Mit dem höchsten Berg, dem Geiersberg, der gerade einmal 586 m hoch ist und weiter erodiert, gehört der Spessart zu den niedrigsten Mittelgebirgen in Deutschland. Geologisch bedingt ist auch die Hauptattraktion des Spessarts: ausgedehnte Waldgebiete mit Buchen und Jahrhunderte alter Eichen. Nicht zu vergessen: die Spechte, die der Region ihren Namen gaben (Spechtshardt).
Klingenberger Eiskeller
Kurz vor dem Eingang zur Seltenbachschlucht sind mehrere bis zu 40 Meter lange Felsenkeller in den Sandstein geschlagen. Einst dienten sie den ortsansässigen Brauereinen zum Kühlen ihres Bieres. Dazu schlug man im Winter Eisblöcke aus den umliegenden Gewässern, sogenannten Eisweihern, und deponierte sie in speziellen Nischen in den Wänden. Aber auch für Metzgereien und die Winzer bieten sie hervorragende Lager.
Mehr als nur ein Stein: 100 Meisterwerke
Bei einer Wanderung lässt es sich herrlich die Natur genießen. Aber wir sehen meist nur das, was alles über der Erde so wächst und fleucht. Was unter den Wäldern und Wiesen liegt, bleibt uns in der Regel verborgen. Dabei gibt es gerade hier so viel zu entdecken. In Franken prägt der Sandstein die Landschaften. Im Spessart und Odenwald bildet meist rötlicher Buntsandstein eine der markantesten Gesteine in Unterfranken.
Am östlichen Ortsrand von Klingenberg am Main im unterfränkischen Landkreis Miltenberg befindet sich eines der schönsten Fenster in die Erdgeschichte. In der Seltenbachschlucht sind sehr unterschiedliche Buntsandsteinschichten zu bewundern, die ihr bei einer Rundwanderung ganz aus der Nähe studieren könnt. Der Sandstein hier im Spessart ist nahezu fossilienfrei und kommt in Schichten bis zu 400 Meter Mächtigkeit vor. Wen wundert es da, dass um die Jahrhundertwende unzählige Steinbrüche zwischen Miltenberg und Stadtprozelten Steine für Kirchen und andere Prunkbauten lieferten.

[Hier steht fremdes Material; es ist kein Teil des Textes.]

(** [C27] A direct trade that was prepared and executed settles exactly: each party
    pays what its intention says (the fee on top for a buyer, deducted for a seller),
    the fees go to the pool, every reservation made for the trade is used up, and no
    other balance changes. *)
Theorem direct_trade_exact dt acc l s s1 s2 :
  let a := intention_a dt in let b := intention_b dt in
  prepare dt acc s = (Ok (true, l), s1) -> execute dt l s1 = (Ok true, s2) ->
  amounts_fit dt -> assets b = flip_pair (assets a) ->
  who a <> who b -> who a <> acc -> who b <> acc ->
  0 <= fst (get_fee acc (pools s)) -> 0 <= snd (get_fee acc (pools s)) ->
  exists fee_a fee_b,
    calculate_pool_trade_fee (amount_from_a dt) (get_fee acc (pools s)) = Some fee_a /\
    calculate_pool_trade_fee (amount_from_b dt) (get_fee acc (pools s)) = Some fee_b /\
    let X := asset_in (assets a) in let Y := asset_out (assets a) in
    let '((ta, fa), (tb, fb)) := settlement dt fee_a fee_b in
    forall c z,
      free_balance c z (pools s2) = free_balance c z (pools s) +
        moves X (who a) (who b) ta c z + moves Y (who b) (who a) tb c z +
        moves X (who a) acc fa c z + moves Y (who b) acc fb c z /\
      reserved_balance c z (pools s2) = reserved_balance c z (pools s).
Proof.
  intros a b Hprep Hexe Hfit Hflip Hab Hap Hbp Hf1 Hf2.
  destruct (prepare_Ok _ _ _ _ _ Hprep Hfit Hf1 Hf2 Hflip) as (fee_a & fee_b & Ha & Hb & La & Lb & -> & Hbal).
  exists fee_a, fee_b. split; [done|]. split; [done|]. cbv zeta.
  pose proof (settlement_fits dt acc fee_a fee_b Hfit La Lb Hflip) as Hset. cbv zeta in Hset.
  unfold reserved_for in Hbal. fold a b in Hset, Hbal.
  destruct (settlement dt fee_a fee_b) as [[ta fa] [tb fb]].
  destruct Hset as (_ & _ & Hdeb & Hcred & Hprop). specialize (Hprop Hab Hap Hbp).
  unfold execute, send_direct_trade_resolve_event, exchange_deposit_event in Hexe. minv Hexe.
  match goal with He : execute_transfers _ _ _ = _ |- _ =>
    pose proof (execute_transfers_effect _ _ _ _ He Hprop) as Heff end. simpl in Heff.
  intros c z. destruct (Heff) with (b := c) (z := z) as [-> ->].
  { intros c' w. rewrite Hdeb. destruct (Hbal c' w) as [_ ->].
    pose proof (reserved_nonneg c' w (pools s)). lia. }
  destruct (Hbal c z) as [-> ->]. rewrite Hdeb, Hcred, !moves_at_account, !at_account_add. lia.
Qed.

(** When the second reservation of a direct trade fails, the first one stays:
    [prepare] has registered no transfer yet, so [revert] has nothing to undo, and the
    resolution goes on with the funds of the first party still reserved. *)
Theorem failed_prepare_leaks dt acc copy k s fee_a fee_b ra rb p1 p2 e :
  let a := intention_a dt in let b := intention_b dt in
  let X := asset_in (assets a) in let Y := asset_out (assets a) in
  amount_from_a dt <= free_balance X (who a) (pools s) ->
  amount_from_b dt <= free_balance Y (who b) (pools s) ->
  calculate_pool_trade_fee (amount_from_a dt) (get_fee acc (pools s)) = Some fee_a ->
  calculate_pool_trade_fee (amount_from_b dt) (get_fee acc (pools s)) = Some fee_b ->
  fee_a <= amount_from_a dt -> fee_b <= amount_from_b dt ->
  reserved_amounts dt fee_a fee_b = (ra, rb) -> 0 <= ra ->
  reserve X (who a) ra (pools s) = (Ok tt, p1) -> reserve Y (who b) rb p1 = (Err e, p2) ->
  with_prepared dt acc copy k s = (Ok copy, set_pools p1 s) /\
  reserved_balance X (who a) p1 = reserved_balance X (who a) (pools s) + ra.
Proof.
  intros a b X Y Ha Hb Hfa Hfb La Lb Hr Hra R1 R2.
  pose proof (reserve_failed _ _ _ _ _ _ R2 ltac:(done)) as ->.
  split.
  - unfold with_prepared, prepare, reserve_if_can, mbind, M_bind, run_bind, gets. fold a b X Y.
    rewrite (proj2 (Z.ltb_ge _ _) Ha), (proj2 (Z.ltb_ge _ _) Hb), Hfa, Hfb,
      (proj2 (Z.ltb_ge _ _) La), (proj2 (Z.ltb_ge _ _) Lb), Hr. simpl.
    unfold attempt at 1, zoom at 1. simpl. rewrite R1. simpl.
    unfold attempt, zoom. simpl. rewrite R2. done.
  - destruct (reserve_effect _ _ _ _ _ X (who a) R1 Hra) as [_ ->]. by rewrite decide_True.
Qed.
End book.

Wen wundert es da, dass die Schlucht zu den 100 schönsten Geotopen in Bayern zählt.
Das Germanische Becken
Vor etwa 300 Millionen Jahren entstand durch die Kontinentalverschiebung im nördlichen Mitteleuropa ein riesiges Senkungsfeld, das immer wieder von einem flachen Meer überflutet wurde. Dieses Gebiet nennt man Germanisches Becken. Dieses Meer wurde nicht nur von verschiedenen Meeren und Ozeanen gespeist, sondern auch von einer Vielzahl an Flüssen, die Ablagerungen von den Hochgebieten der Umgebung mitbrachten. Während sich an den Rändern des Meeres der gröbere Schutt ablagerte, wurden feinere Sande und Tone Richtung Beckenzentrum transportiert.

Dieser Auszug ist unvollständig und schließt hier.